WHAT NEEDS TO BE DONE: Only the lines below between the ones containing "b_name b) ++ [])" and "(** * Addresses *)", inclusive, are to be reproduced, each exactly as it stands.

** MATERIAL SUPPLIED follows **

(** What [regexec] returns is a match. *)
Lemma regexec_some r s i j c : regexec r s = Some (i, j, c) -> exists p w q t, s = p ++ w ++ q /\ rtext r p w q t /\
  length p = i /\ length w = (j - i)%nat /\ forall n, group_text s n c = text_of n t.
Proof.
  intros E. pose proof (regexec_spec s r) as Hs. rewrite E in Hs. destruct Hs as (Hm&Hi&_).
  pose proof (rmatch_le _ _ _ _ _ Hm). pose proof (rmatch_bound _ _ _ _ _ Hm Hi).
  exists (take i s), (between s i j), (drop j s), (sub_caps s c). split_and!.
  - by rewrite between_drop, take_drop.
  - by apply rmatch_text.
  - rewrite length_take. lia.
  - unfold between. rewrite length_take, length_drop. lia.
  - intros n. apply group_text_sub.
Qed.

(** ** Inversions for the expressions in use *)

Lemma rtext_seq r1 r2 p w q t : rtext (Seq r1 r2) p w q t -> exists w1 w2 t1 t2,
  w = w1 ++ w2 /\ t = t2 ++ t1 /\ rtext r1 p w1 (w2 ++ q) t1 /\ rtext r2 (p ++ w1) w2 q t2.
Proof. intros H. inv H. eauto 10. Qed.

Lemma rtext_set f p w q t : rtext (Set_ f) p w q t -> exists x, w = [x] /\ f x = true /\ t = [].
Proof. intros H. inv H. eauto. Qed.

Lemma rtext_lit c p w q t : rtext (Lit c) p w q t -> w = [c] /\ t = [].
Proof. intros (x&->&Hx&->)%rtext_set. by apply eqc_true in Hx as ->. Qed.

Lemma rtext_seqs_cons r l p w q t : rtext (seqs (r :: l)) p w q t -> exists w1 w2 t1 t2,
  w = w1 ++ w2 /\ t = t2 ++ t1 /\ rtext r p w1 (w2 ++ q) t1 /\ rtext (seqs l) (p ++ w1) w2 q t2.
Proof. apply rtext_seq. Qed.

Lemma rtext_group n r p w q t : rtext (Group n r) p w q t -> exists t', t = (n, w) :: t' /\ rtext r p w q t'.
Proof. intros H. inv H. eauto. Qed.

Lemma rtext_alt r1 r2 p w q t : rtext (Alt r1 r2) p w q t -> rtext r1 p w q t \/ rtext r2 p w q t.
Proof. intros H. inv H; auto. Qed.

Lemma rtext_eps p w q t : rtext Eps p w q t -> w = [] /\ t = [].
Proof. intros H. by inv H. Qed.

Lemma rtext_bol p w q t : rtext Bol p w q t -> p = [] /\ w = [] /\ t = [].
Proof. intros H. by inv H. Qed.

Lemma rtext_eol p w q t : rtext Eol p w q t -> w = [] /\ q = [] /\ t = [].
Proof. intros H. by inv H. Qed.

Lemma rtext_seqs_nil p w q t : rtext (seqs []) p w q t -> w = [] /\ t = [].
Proof. intros H. by inv H. Qed.

Lemma rtext_star_set f p w q t : rtext (Star (Set_ f)) p w q t -> Forall (fun x => f x = true) w /\ t = [].
Proof.
  remember (Star (Set_ f)) as r eqn:Er. intros H. induction H; try discriminate Er; [by split; [constructor|]|].
  injection Er as ->. destruct IHrtext2 as [Hf ->]; [done|]. inv H. split; [by constructor|done].
Qed.

Lemma star_set_rtext f p w q : Forall (fun x => f x = true) w -> rtext (Star (Set_ f)) p w q [].
Proof.
  intros H. revert p. induction H as [|x w Hx Hw IH]; intros p; [constructor|].
  change (x :: w) with ([x] ++ w). change (@nil (nat * bytes)) with (@nil (nat * bytes) ++ []).
  apply TStarS; [by constructor|done|apply IH].
Qed.

Lemma rtext_plus_set f p w q t : rtext (Plus (Set_ f)) p w q t -> w <> [] /\ Forall (fun x => f x = true) w /\ t = [].
Proof.
  intros (w1&w2&t1&t2&->&->&(x&->&Hx&->)%rtext_set&[Hf ->]%rtext_star_set)%rtext_seq.
  split_and!; [done|by constructor|done].
Qed.

Lemma plus_set_rtext f p w q : w <> [] -> Forall (fun x => f x = true) w -> rtext (Plus (Set_ f)) p w q [].
Proof.
  intros Hne H. destruct w as [|x w]; [done|]. apply Forall_cons in H as [Hx Hw]. unfold Plus.
  change (x :: w) with ([x] ++ w). change (@nil (nat * bytes)) with (@nil (nat * bytes) ++ []).
  constructor; [by constructor|by apply star_set_rtext].
Qed.

Lemma rtext_lits s p w q t : rtext (lits s) p w q t -> w = s /\ t = [].
Proof.
  revert p w q t. induction s as [|x s IH]; intros p w q t; [apply rtext_eps|].
  by intros (w1&w2&t1&t2&->&->&[-> ->]%rtext_lit&[-> ->]%IH)%rtext_seq.
Qed.

Lemma lits_rtext s p q : rtext (lits s) p s q [].
Proof.
  revert p. induction s as [|x s IH]; intros p; [constructor|]. cbn [lits].
  change (x :: s) with ([x] ++ s). change (@nil (nat * bytes)) with (@nil (nat * bytes) ++ []).
  constructor; [|apply IH]. constructor. apply eqc_refl.
Qed.
(* ===== verification/TlsTraceProps.v ===== *)
(** The regular expressions of c/tls.c read what the kernel and nm print: the
    process, the time, the probe and the server name of a trace line, the
    offset of a symbol. *)
From S2P Require Import Prelude CLib Os ProbeTable NetText Regex Tls TlsTrace.

(** * Lists of characters *)

(** The run of a class at the head of a text is determined. *)
Lemma span_inj {A} (f : A -> bool) a b c d r r' :
  Forall (fun x => f x = true) a -> Forall (fun x => f x = true) b -> f c = false -> f d = false ->
  a ++ c :: r = b ++ d :: r' -> a = b /\ c = d /\ r = r'.
Proof.
  intros Ha Hb Hc Hd. revert b Hb. induction Ha as [|x a Hx Ha IH]; intros [|y b] Hb E; cbn in E.
  - by simplify_eq.
  - injection E as -> _. apply Forall_cons in Hb as [Hy _]. congruence.
  - injection E as -> _. congruence.
  - injection E as -> E. apply Forall_cons in Hb as [_ Hb]. destruct (IH b Hb E) as (->&->&->). done.
Qed.

(** The same at the end of a text. *)
Lemma span_inj_end {A} (f : A -> bool) a b c d r r' :
  Forall (fun x => f x = true) a -> Forall (fun x => f x = true) b -> f c = false -> f d = false ->
  r ++ c :: a = r' ++ d :: b -> a = b /\ c = d /\ r = r'.
Proof.
  intros Ha Hb Hc Hd E. apply (f_equal reverse) in E. rewrite !reverse_app, !reverse_cons, <- !app_assoc in E. cbn [app] in E.
  apply (span_inj f) in E as (E1&->&E2); [|by apply Forall_reverse..|done|done].
  apply (inj reverse) in E1 as ->. by apply (inj reverse) in E2 as ->.
Qed.

(** A run that stops at a character outside of its class is the longest. *)
Lemma span_max {A} (f : A -> bool) a b q q' :
  Forall (fun x => f x = true) a -> match q' with [] => True | x :: _ => f x = false end ->
  a ++ q = b ++ q' -> (length a <= length b)%nat /\ (length a = length b -> a = b).
Proof.
  intros Ha Hq. revert b. induction Ha as [|x a Hx Ha IH]; intros [|y b] E; cbn in E.
  - done.
  - split; [cbn; lia|done].
  - destruct q' as [|z q']; [done|]. simplify_eq. congruence.
  - injection E as -> E. destruct (IH b E) as [Hl He]. cbn. split; [lia|]. intros Hn. f_equal. apply He. lia.
Qed.

Lemma Forall_true {A} (f : A -> bool) l : forallb f l = true -> Forall (fun x => f x = true) l.
Proof. intros H. apply Forall_forall. intros x Hx. rewrite forallb_forall in H. apply H. by apply list_elem_of_In. Qed.

Lemma space_nonspace c : is_space c = true -> nonspace c = false.
Proof. unfold nonspace. by intros ->. Qed.
Lemma nonspace_space c : nonspace c = true -> is_space c = false.
Proof. unfold nonspace. by destruct (is_space c). Qed.
Lemma dot_digit_nonspace c : dot_digit c = true -> is_space c = false.
Proof.
  unfold dot_digit. intros [H|H]%orb_true_iff; [by apply is_digit_not_space|]. by apply eqc_true in H as ->.
Qed.
Lemma word_nonspace c : word_char c = true -> is_space c = false.
Proof.
  unfold word_char, is_space, is_digit. intros H. apply not_true_iff_false. intros Hs.
  rewrite !orb_true_iff in H. destruct H as [[[H|H]|H]|H]; [| | |by apply eqc_true in H as ->];
    apply orb_true_iff in Hs as [Hs|Hs]; zbool; lia.
Qed.

(** Take apart the matches of the expressions in the hypotheses. *)
Ltac rtext_inv :=
  repeat match goal with
    | H : rtext (seqs (_ :: _)) _ _ _ _ |- _ =>
        let w1 := fresh "w" in let w2 := fresh "w" in let t1 := fresh "t" in let t2 := fresh "t" in
        let Hw := fresh in let Ht := fresh in
        apply rtext_seqs_cons in H as (w1&w2&t1&t2&Hw&Ht&?&?); subst
    | H : rtext (seqs []) _ _ _ _ |- _ => apply rtext_seqs_nil in H as [? ?]; subst
    | H : rtext (Lit _) _ _ _ _ |- _ => apply rtext_lit in H as [? ?]; subst
    | H : rtext spaces _ _ _ _ |- _ => apply rtext_plus_set in H as (?&?&?); subst
    | H : rtext (Plus (Set_ _)) _ _ _ _ |- _ => apply rtext_plus_set in H as (?&?&?); subst
    | H : rtext (Star (Set_ _)) _ _ _ _ |- _ => apply rtext_star_set in H as [? ?]; subst
    | H : rtext (lits _) _ _ _ _ |- _ => apply rtext_lits in H as [? ?]; subst
    | H : rtext (Group _ _) _ _ _ _ |- _ => apply rtext_group in H as (?&?&?); subst
    | H : rtext (Seq _ _) _ _ _ _ |- _ => apply rtext_seq in H as (?&?&?&?&?&?&?&?); subst
    | H : rtext Bol _ _ _ _ |- _ => apply rtext_bol in H as (?&?&?); subst
    | H : rtext Eol _ _ _ _ |- _ => apply rtext_eol in H as (?&?&?); subst
    | H : rtext Eps _ _ _ _ |- _ => apply rtext_eps in H as [? ?]; subst
    | H : rtext (Set_ _) _ _ _ _ |- _ => apply rtext_set in H as (?&?&?&?); subst
    end.

Abbreviation all f := (Forall (fun x => f x = true)).

(** * The trace expression *)

(** The optional thread group. *)
Definition tgid_ok (tg : bytes) : Prop :=
  tg = [] \/ exists g sp, tg = "("%char :: (g ++ [")"%char]) ++ sp /\ g <> [] /\ all nonspace g /\ sp <> [] /\ all is_space sp.

Record front := Front { f_pad : bytes; f_comm : bytes; f_pid : bytes; f_gap : bytes; f_tg : bytes; f_cpu : bytes }.
Definition front_text (f : front) : bytes :=
  f_pad f ++ f_comm f ++ "-"%char :: f_pid f ++ f_gap f ++ f_tg f ++ "["%char :: f_cpu f.
Definition front_ok (f : front) : Prop :=
  all is_space (f_pad f) /\ (f_comm f <> [] /\ all nonspace (f_comm f)) /\ (f_pid f <> [] /\ all is_digit (f_pid f)) /\
  (f_gap f <> [] /\ all is_space (f_gap f)) /\ tgid_ok (f_tg f) /\ (f_cpu f <> [] /\ all is_digit (f_cpu f)).

Record back := Back { b_mid : bytes; b_gap : bytes; b_ts : bytes; b_gap2 : bytes; b_name : bytes }.
Definition back_text (b : back) : bytes :=
  "]"%char :: b_mid b ++ b_gap b ++ b_ts b ++ ":"%char :: b_gap2 b ++ "tls_" ++ b_name b.
Definition back_ok (b : back) : Prop :=
  (b_gap b <> [] /\ all is_space (b_gap b)) /\ (b_ts b <> [] /\ all dot_digit (b_ts b)) /\
  (b_gap2 b <> [] /\ all is_space (b_gap2 b)) /\ (b_name b <> [] /\ all word_char (b_name b)).

Lemma trace_re_inv p w q t : rtext trace_re p w q t -> exists f b, p = [] /\ w = front_text f ++ back_text b /\
  front_ok f /\ back_ok b /\ text_of 1 t = Some (f_comm f) /\ text_of 2 t = Some (f_pid f) /\
  text_of 4 t = Some (b_ts b) /\ text_of 5 t = Some ("tls_" ++ b_name b).
Proof.
  intros H. unfold trace_re in H. rtext_inv.
  match goal with H : rtext (Opt _) _ ?w _ ?t |- _ =>
    assert (Ht : tgid_ok w /\ (t = [] \/ exists x, t = [(3%nat, x)])); [apply rtext_alt in H as [H|H]; rtext_inv|clear H] end.
  { rewrite !app_nil_r. split; [|right; cbn; eauto]. right.
    match goal with |- exists g sp, [?c] ++ ?g ++ [?d] ++ ?sp = _ /\ _ => exists g, sp end.
    split; [by rewrite <- app_assoc|done]. }
  { split; [by left|by left]. }
  destruct Ht as [Htg Ht].
  match goal with |- context [[] ++ ?pad ++ ?comm ++ [_] ++ ?pid ++ ?gap ++ ?tg ++ [_] ++ ?cpu ++ [_] ++ ?mid ++ ?gap' ++ ?ts ++ [_] ++ ?gap2 ++ (_ ++ ?name) ++ []] =>
    exists (Front pad comm pid gap tg cpu), (Back mid gap' ts gap2 name) end.
  unfold front_text, back_text, front_ok, back_ok.
  cbn [f_pad f_comm f_pid f_gap f_tg f_cpu b_mid b_gap b_ts b_gap2 b_name].
  split; [done|]. split; [repeat (rewrite ?app_nil_r, <- ?app_assoc; cbn [app]); reflexivity|].
  split; [split_and!; done|]. split; [split_and!; done|].
  destruct Ht as [->|[x ->]]; rewrite ?app_nil_r, ?app_nil_l; cbn; done.
Qed.

(** Build a match, item by item. *)
Ltac rtext_build :=
  repeat first [apply TBol | apply TEps | apply TGroup | apply lits_rtext | apply star_set_rtext; assumption
               | apply plus_set_rtext; assumption | apply TSet; (assumption || apply eqc_refl || reflexivity) | eapply TSeq].

Lemma rtext_tgid tg : tgid_ok tg -> exists t, forall p q,
  rtext (Opt (Group 3 (seqs [Lit "("; Plus (Set_ nonspace); Lit ")"; spaces]))) p tg q t.
Proof.
  intros [->|(g&sp&->&Hg&Hga&Hs&Hsa)].
  - exists []. intros. apply TAltR. constructor.
  - eexists. intros. apply TAltL, TGroup.
    replace ("("%char :: (g ++ [")"%char]) ++ sp) with (["("%char] ++ g ++ [")"%char] ++ sp ++ []) by (rewrite app_nil_r, <- app_assoc; done).
    cbn [seqs]. rtext_build.
Qed.

Lemma trace_re_match f b q : front_ok f -> back_ok b -> exists t, rtext trace_re [] (front_text f ++ back_text b) q t.
Proof.
  intros (Hpad&[Hc Hca]&[Hp Hpa]&[Hg Hga]&Htg&[Hu Hua]) ([Hbg Hbga]&[Ht Hta]&[H2 H2a]&[Hn Hna]).
  destruct (rtext_tgid (f_tg f) Htg) as [t3 H3].
  replace (front_text f ++ back_text b) with
    ([] ++ f_pad f ++ f_comm f ++ ["-"%char] ++ f_pid f ++ f_gap f ++ f_tg f ++ ["["%char] ++ f_cpu f ++ ["]"%char] ++
     b_mid b ++ b_gap b ++ b_ts b ++ [":"%char] ++ b_gap2 b ++ ("tls_" ++ b_name b) ++ [])
    by (unfold front_text, back_text; repeat (rewrite ?app_nil_r, <- ?app_assoc; cbn [app]); reflexivity).
  eexists. unfold trace_re. cbn [seqs]. rtext_build. 1: apply H3. rtext_build. apply star_set_rtext. apply Forall_forall. done.
Qed.
(* ===== verification/TlsProps.v ===== *)
(** What c/tls.c computes: the addresses of /proc/net/tcp it prints, the cache
    of server names, and the lines it prints once per host. *)
From S2P Require Import Prelude CLib Inet Common Os ProbeTable NetLinux NetText Tls.

(** * Addresses *)

Lemma hex_pairs_cons a b s : is_hex a -> is_hex b ->
  hex_pairs (a :: b :: s) = (l ← hex_pairs s; Some (16 * digit_val a + digit_val b :: l)).
Proof.
  intros Ha Hb. unfold is_hex in *. pose proof (digit_val_range a). pose proof (digit_val_range b). cbn [hex_pairs].
  assert (Hv : hex_val [a; b] 0 = 16 * digit_val a + digit_val b) by (cbn [hex_val foldl]; lia).
  rewrite strtoul_hex; [|done|by repeat constructor|rewrite Hv; lia]. cbn [st_conv st_rest st_val]. rewrite eqs_refl.
  cbn [andb]. by rewrite Hv, Z.mod_small by lia.
Qed.

Lemma hex_pairs_word b s : length b = 4%nat ->
  hex_pairs (fmt_0X 8 (le_word b) ++ s) = (l ← hex_pairs s; Some (reverse (u8 <$> b) ++ l)).
Proof.
  intros Hb. pose proof (le_word_range b Hb) as Hr. pose proof (fmt_0X_length 8 (le_word b) ltac:(lia) Hr) as Hl.
  pose proof (fmt_0X_hex 8 (le_word b) ltac:(lia)) as Hh. pose proof (fmt_0X_val 8 (le_word b) ltac:(lia)) as Hv.
  destruct b as [|b0 [|b1 [|b2 [|b3 []]]]]; try done. clear Hb.
  destruct (fmt_0X 8 _) as [|c0 [|c1 [|c2 [|c3 [|c4 [|c5 [|c6 [|c7 []]]]]]]]]; try done. clear Hl.
  repeat (apply Forall_cons in Hh as [? Hh]). cbn [app]. rewrite !hex_pairs_cons by done.
  cbn [hex_val foldl le_word foldr] in Hv. unfold is_hex in *.
  pose proof (u8_range b0). pose proof (u8_range b1). pose proof (u8_range b2). pose proof (u8_range b3).
  repeat match goal with H : digit_val ?c < 16 |- _ => pose proof (digit_val_range c); generalize dependent (digit_val c); intros end.
  destruct (hex_pairs s) as [l|]; [|done]. cbn [mbind option_bind].
  change (reverse (u8 <$> [b0; b1; b2; b3]) ++ l) with (u8 b3 :: u8 b2 :: u8 b1 :: u8 b0 :: l).
  repeat f_equal; lia.
Qed.

(** The bytes that [hex_pairs] reads from the kernel's text: every group of
    four in reverse. *)
Lemma hex_pairs_words n : forall b, length b = (4 * n)%nat ->
  exists l, hex_pairs (hex_words n b) = Some l /\ swap_groups l = u8 <$> b /\ (n = 1%nat -> l = reverse (u8 <$> b)).
Proof.
  induction n as [|n IH]; intros b Hb.
  - destruct b; [|cbn in Hb; lia]. exists []. done.
  - destruct (IH (drop 4 b)) as (l&Hl&Hsw&_); [rewrite length_drop; lia|]. cbn [hex_words].
    assert (Ht : length (take 4 b) = 4%nat) by (rewrite length_take; lia).
    rewrite hex_pairs_word, Hl by done. cbn [mbind option_bind]. eexists. split; [done|].
    rewrite <- (take_drop 4 b) at 2. rewrite fmap_app, <- Hsw. split.
    + destruct (take 4 b) as [|b0 [|b1 [|b2 [|b3 []]]]]; try done.
    + intros Hn. injection Hn as ->. rewrite <- (take_drop 4 b) at 2.
      rewrite (nil_length_inv (drop 4 b)) in * by (rewrite length_drop; lia). cbn in Hl. injection Hl as <-.
      by rewrite !app_nil_r.
Qed.

Lemma hex_words_no_colon n : forall b, length b = (4 * n)%nat -> ":"%char ∉ hex_words n b.
Proof.
  induction n as [|n IH]; intros b Hb; [apply not_elem_of_nil|]. cbn [hex_words]. rewrite not_elem_of_app. split.
  - intros Hin. assert (Ht : length (take 4 b) = 4%nat) by (rewrite length_take; lia).
    pose proof (le_word_range _ Ht) as Hr. pose proof (fmt_0X_hex 8 (le_word (take 4 b)) ltac:(lia)) as Hh.
    rewrite Forall_forall in Hh. by destruct (hex_not_special ":" (Hh _ Hin)) as (_&_&_&_&_&Hc&_).
  - apply IH. rewrite length_drop. lia.
Qed.

(** The text of an address and a port in /proc/net. *)
Definition kernel_addr (b : bytes) (port : Z) : bytes := hex_addr b ++ ":" ++ fmt_0X 4 port.

(** The parser up to the conversion of the bytes. *)
Lemma parse_kernel_addr resolve norev b k port is_v6 cap : length b = (4 * k)%nat -> (k <= 4)%nat -> 0 < port < 65536 ->
  exists l, hex_pairs (hex_addr b) = Some l /\ swap_groups l = u8 <$> b /\ (k = 1%nat -> l = reverse (u8 <$> b)) /\
  parse_hex_addr resolve norev (kernel_addr b port) is_v6 cap =
    if is_v6 then
      if negb (k =? 4)%nat then None
      else if skip_ipv6 (swap_groups l) then None
      else Some (host_port resolve norev (inet_ntop6 (swap_groups l)) port cap)
    else if negb (k =? 1)%nat then None
      else if skip_ipv4 l then None else Some (host_port resolve norev (inet_ntop4 (tls_ipv4 l)) port cap).
Proof.
  intros Hb Hk Hp. assert (Hw : hex_addr b = hex_words k b).
  { unfold hex_addr. rewrite Hb. by replace (4 * k / 4)%nat with k by (rewrite Nat.mul_comm, Nat.div_mul; lia). }
  destruct (hex_pairs_words k b Hb) as (l&Hl&Hsw&Hrev). destruct (parse_hex_words_enc k b Hb) as [Hlen _].
  exists l. rewrite Hw. split; [done|]. split; [done|]. split; [done|].
  unfold kernel_addr, parse_hex_addr. rewrite Hw. change (bs ":") with [":"%char]. cbn [app].
  rewrite strchr_app by (by apply hex_words_no_colon). cbn [mbind option_bind]. rewrite Hlen.
  rewrite (proj2 (Nat.leb_gt _ _)) by lia. 
  rewrite take_app_length' by done.
  assert (Hdrop : drop (S (8 * k)) (hex_words k b ++ ":"%char :: fmt_0X 4 port) = fmt_0X 4 port)
    by (rewrite <- Hlen; apply drop_snoc_eq). rewrite Hdrop.
  rewrite strtoul_0X by (lia || (change (16 ^ Z.of_nat 4) with 65536; lia)). cbn [st_conv st_val negb orb].
  rewrite (proj2 (Z.ltb_ge _ _)), (proj2 (Z.eqb_neq _ _)) by lia. cbn [orb].
  replace (8 * k)%nat with (2 * (4 * k))%nat by lia. rewrite Nat.odd_even. cbn [orb].
  replace (2 * (4 * k) / 2)%nat with (4 * k)%nat by (rewrite (Nat.mul_comm 2 (4 * k)), Nat.div_mul; lia).
  rewrite (proj2 (Nat.ltb_ge _ _)) by lia. rewrite Hl. cbn [mbind option_bind].
  replace (4 * k =? 16)%nat with (k =? 4)%nat by (destruct k as [|[|[|[|[|k]]]]]; reflexivity || lia).
  replace (4 * k =? 4)%nat with (k =? 1)%nat by (destruct k as [|[|[|[|[|k]]]]]; reflexivity || lia). done.
Qed.

Lemma land_byte1 x : Z.land x 65280 = (x / 256) mod 256 * 256.
Proof.
  replace 65280 with (Z.shiftl 255 8) by done. rewrite <- land_255, <- (Z.shiftl_mul_pow2 _ 8) by lia.
  change 256 with (2 ^ 8). rewrite <- Z.shiftr_div_pow2 by lia.
  apply Z.bits_inj'. intros n Hn. rewrite Z.land_spec. destruct (decide (n < 8)).
  - rewrite !Z.shiftl_spec_low by lia. by rewrite andb_false_r.
  - rewrite !Z.shiftl_spec, Z.land_spec, Z.shiftr_spec by lia. by replace (n - 8 + 8) with n by lia.
Qed.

** End of MATERIAL SUPPLIED **

WRITTEN RESPONSE:
     b_mid b ++ b_gap b ++ b_ts b ++ [":"%char] ++ b_gap2 b ++ ("tls_" ++ b_name b) ++ [])
    by (unfold front_text, back_text; repeat (rewrite ?app_nil_r, <- ?app_assoc; cbn [app]); reflexivity).
  eexists. unfold trace_re. cbn [seqs]. rtext_build. 1: apply H3. rtext_build. apply star_set_rtext. apply Forall_forall. done.
Qed.
(* ===== verification/TlsProps.v ===== *)
(** What c/tls.c computes: the addresses of /proc/net/tcp it prints, the cache
    of server names, and the lines it prints once per host. *)
From S2P Require Import Prelude CLib Inet Common Os ProbeTable NetLinux NetText Tls.

(** * Addresses *)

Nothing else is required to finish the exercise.